Keen on establishing his legacy, Sisi is also constructing a new $58 billion administrative capital east of overpopulated, crumbling Cairo. After all, the pyramids at Giza are named for pharaohs who built them.

For 4,000 years Egypt’s rulers have repeatedly dug canals linking the Nile River to the Red Sea. In the 8th century a canal existed between Old Cairo and the port of Suez on the Red Sea but it is not clear whether Romans or Muslim Arabs built it.

During the 16th century, the Ottomans mapped a canal from the Mediterranean to the Red Sea but abandoned the project. Two centuries later Napoleon considered a canal but gave up the idea because his engineers wrongly believed the Mediterranean’s water level was higher than the Red Sea.

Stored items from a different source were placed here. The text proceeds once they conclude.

Lemma flow_init m g f i : inv m g -> enabled (FlowInit f i) m g ->
  exists m', handle (FlowInit f i) m = Ok (tt, m', []) /\ inv m' (count (FlowInit f i) m m' g) /\
    (forall y, y <> f -> time_of m' y = time_of m y) /\ same_setup m m'.
Proof.
  intros [Hcore Hlive] (Hfr & Hx); specialize (Hlive Hfr); apply live_split in Hlive as [Hl0 Hat].
  destruct Hl0 as (Hu & Hpw & Hpwm & Hmtu & Huc & Hflows & Hord).
  pose proof (PPI.ppi_Init_eq i _ Hmtu) as Hinit.
  set (i1 := PPI.mk (PPI.mtu (q_output m)) false false false (PPI.job_operation_data i) (PPI.job_operation_len i)
               false false ST_NONE (PPI.cancel_requested i)) in Hinit.
  set (i2 := i1 <| PPI.has_done := true |>).
  assert (PPI.Sender_Init i1 = Ok (tt, i2, [])) as Hsend by done.
  assert (handle (FlowInit f i) m = Ok (tt, added m f i2, [])) as Hrun.
  { unfold handle, PacketPassFairQueueFlow_Init; pstep_by ltac:(pstep; rewrite Hfr; pstep; rewrite Hinit; reflexivity).
    etransitivity; [apply on_input_nil; [apply lookup_insert_eq | exact Hsend]|].
    destruct m; apply (ok_flows (fun fs => mk_queue _ _ _ _ _ _ _ _ _ _ _ fs)); apply insert_insert_eq. }
  assert (forall y, time_of (added m f i2) y = if decide (y = f) then 0 else time_of m y) as Ht.
  { intros y; etransitivity; [apply (time_with_flow m f (mk_flow false i2 0 false None 0) y) | done]. }
  pose proof Hcore as (_ & _ & _ & _ & Hel & Hsf & _).
  exists (added m f i2); split; [exact Hrun|]; split; [|split; [|done]].
  2: { intros y Hy; rewrite Ht, decide_False; done. }
  assert (forall y, queued (q_flows m) y -> y <> f) as Hnq by (intros y (z & Hz & _) ->; congruence).
  split; [apply added_core; done|]; intros _; apply live_split; split.
  - split; [done|]; split; [done|]; split; [done|]; split; [done|]; split; [done|]; split.
    + intros y z Hz; change (<[f := mk_flow false i2 0 false None 0]> (q_flows m) !! y = Some z) in Hz.
      cbn [count g_in]; destruct (decide (y = f)) as [->|Hn].
      * rewrite lookup_insert_eq in Hz; injection Hz as <-; exists h0; split; [apply lookup_insert_eq|].
        split; [|split; [done|split; [done|split; [|split; [discriminate|]]]]].
        -- split; [done|]; split; [intros _ Hc; destruct Hc; done | done].
        -- cbn; unfold FAIRQUEUE_MAX_TIME; lia.
        -- unfold provider_busy; cbn; split; [lia|]; intros [|Hs]; [discriminate|].
           destruct (Hsf f Hs) as [[? ?] _]; congruence.
      * rewrite lookup_insert_ne in Hz by done; rewrite lookup_insert_ne by done; apply Hflows; done.
    + apply (order_shift m _ 0); [|exact Hord]; intros y Hy; rewrite Ht, decide_False; [lia|].
      apply Hnq, Hel; done.
  - unfold at_output in *; change (q_sending_flow (added m f i2)) with (q_sending_flow m).
    destruct (q_sending_flow m) as [s|]; [|exact Hat]; destruct Hat as (H1 & H2 & H3 & H4 & H5 & H6).
    assert (s <> f) as Hsf' by (intros ->; destruct (Hsf f eq_refl) as [[? ?] _]; congruence).
    split; [done|]; split; [done|]; split; [done|]; split; [done|]; split.
    2: { intros Hj; destruct (H6 Hj) as (z & Hz & Hzd); exists z; split; [|done].
         refine (eq_trans (lookup_insert_ne _ _ _ _ _) Hz); done. }
    intros y Hy.
    assert (queued (q_flows m) y) as Hy'.
    { apply queued_insert in Hy as [[_ Hy]|[_ Hy]]; [discriminate Hy | done]. }
    rewrite !Ht, !decide_False; [auto | auto | done].
Qed.

Definition freed m (f : Z) (tree : T) : queue T :=
  mk_queue (q_output m) (q_use_cancel m) (q_packet_weight m)
    (if opt_is (q_sending_flow m) f then None else q_sending_flow m) (q_sending_len m)
    (prev_after m f) tree (remove_node f (q_flows_list m)) (q_freeing m) (q_schedule_job m)
    (-1 + q_d_ctr m) (delete f (q_flows m)).

Lemma freed_queued m f tree y : queued (q_flows (freed m f tree)) y <-> y <> f /\ queued (q_flows m) y.
Proof.
  unfold queued; cbn [freed q_flows]; destruct (decide (y = f)) as [->|].
  - rewrite lookup_delete_eq; naive_solver.
  - rewrite lookup_delete_ne by done; naive_solver.
Qed.

Lemma opt_is_false p f : p <> Some f -> opt_is p f = false.
Proof. intros; apply bool_decide_eq_false_2; done. Qed.
Lemma opt_is_true f : opt_is (Some f) f = true.
Proof. apply bool_decide_eq_true_2; done. Qed.
Lemma opt_without p f y : (if opt_is p f then None else p) = Some y -> p = Some y /\ y <> f.
Proof.
  unfold opt_is; destruct (decide (p = Some f)) as [->|]; [rewrite bool_decide_eq_true_2 by done; discriminate|].
  rewrite bool_decide_eq_false_2 by done; naive_solver.
Qed.

Lemma freed_core m f tree : core m -> is_Some (q_flows m !! f) ->
  ot_elements tree = remove_node f (ot_elements (q_queued_tree m)) -> core (freed m f tree).
Proof.
  intros (Hnd & Hfl & Hdc & Hnt & Hel & Hs & Hp) Hx Htree.
  assert (forall y, is_Some (q_flows (freed m f tree) !! y) <-> y <> f /\ is_Some (q_flows m !! y)) as Hdom.
  { intros y; cbn [freed q_flows]; destruct (decide (y = f)) as [->|];
      [rewrite lookup_delete_eq; split; [intros [? [=]] | tauto] | rewrite lookup_delete_ne by done; tauto]. }
  split; [apply remove_node_NoDup; done|]; split; [|split; [|split; [|split; [|split]]]].
  - intros y; rewrite Hdom; cbn [freed q_flows_list]; rewrite remove_node_elem, Hfl; tauto.
  - cbn [freed q_d_ctr q_flows_list]; rewrite Hdc, (Zlen_remove_node f (q_flows_list m)); [lia | done | apply Hfl; done].
  - cbn [freed q_queued_tree]; rewrite Htree; apply remove_node_NoDup; done.
  - intros y; rewrite freed_queued; cbn [freed q_queued_tree]; rewrite Htree, remove_node_elem, Hel; tauto.
  - intros y [Hy Hn]%opt_without; rewrite Hdom, freed_queued; destruct (Hs y Hy); tauto.
  - intros y [Hy Hn]%opt_without; rewrite Hdom, freed_queued; destruct (Hp y Hy); tauto.
Qed.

After the French proposed various plans, Ferdinand de Lesseps launched a company to build a canal. Work began in 1859 and the opening of the canal was celebrated in 1869 by Khedive Ismail Pasha, a great builder. He commissioned Italian composer Gusiuppe Verdi to write an opera – Aida – for the occasion and constructed a bijou palace on the Nile in Cairo for French empress Eugenie, wife of Napoleon III. The palace still stands between the glum twin towers of Cairo's Marriott Hotel.

The canal along with Egypt and neighbouring Sudan became a British protectorate in the early 20th century until Egyptian president Gamal Abdel Nasser ousted the king in 1952 and nationalised and took over the canal in 1956.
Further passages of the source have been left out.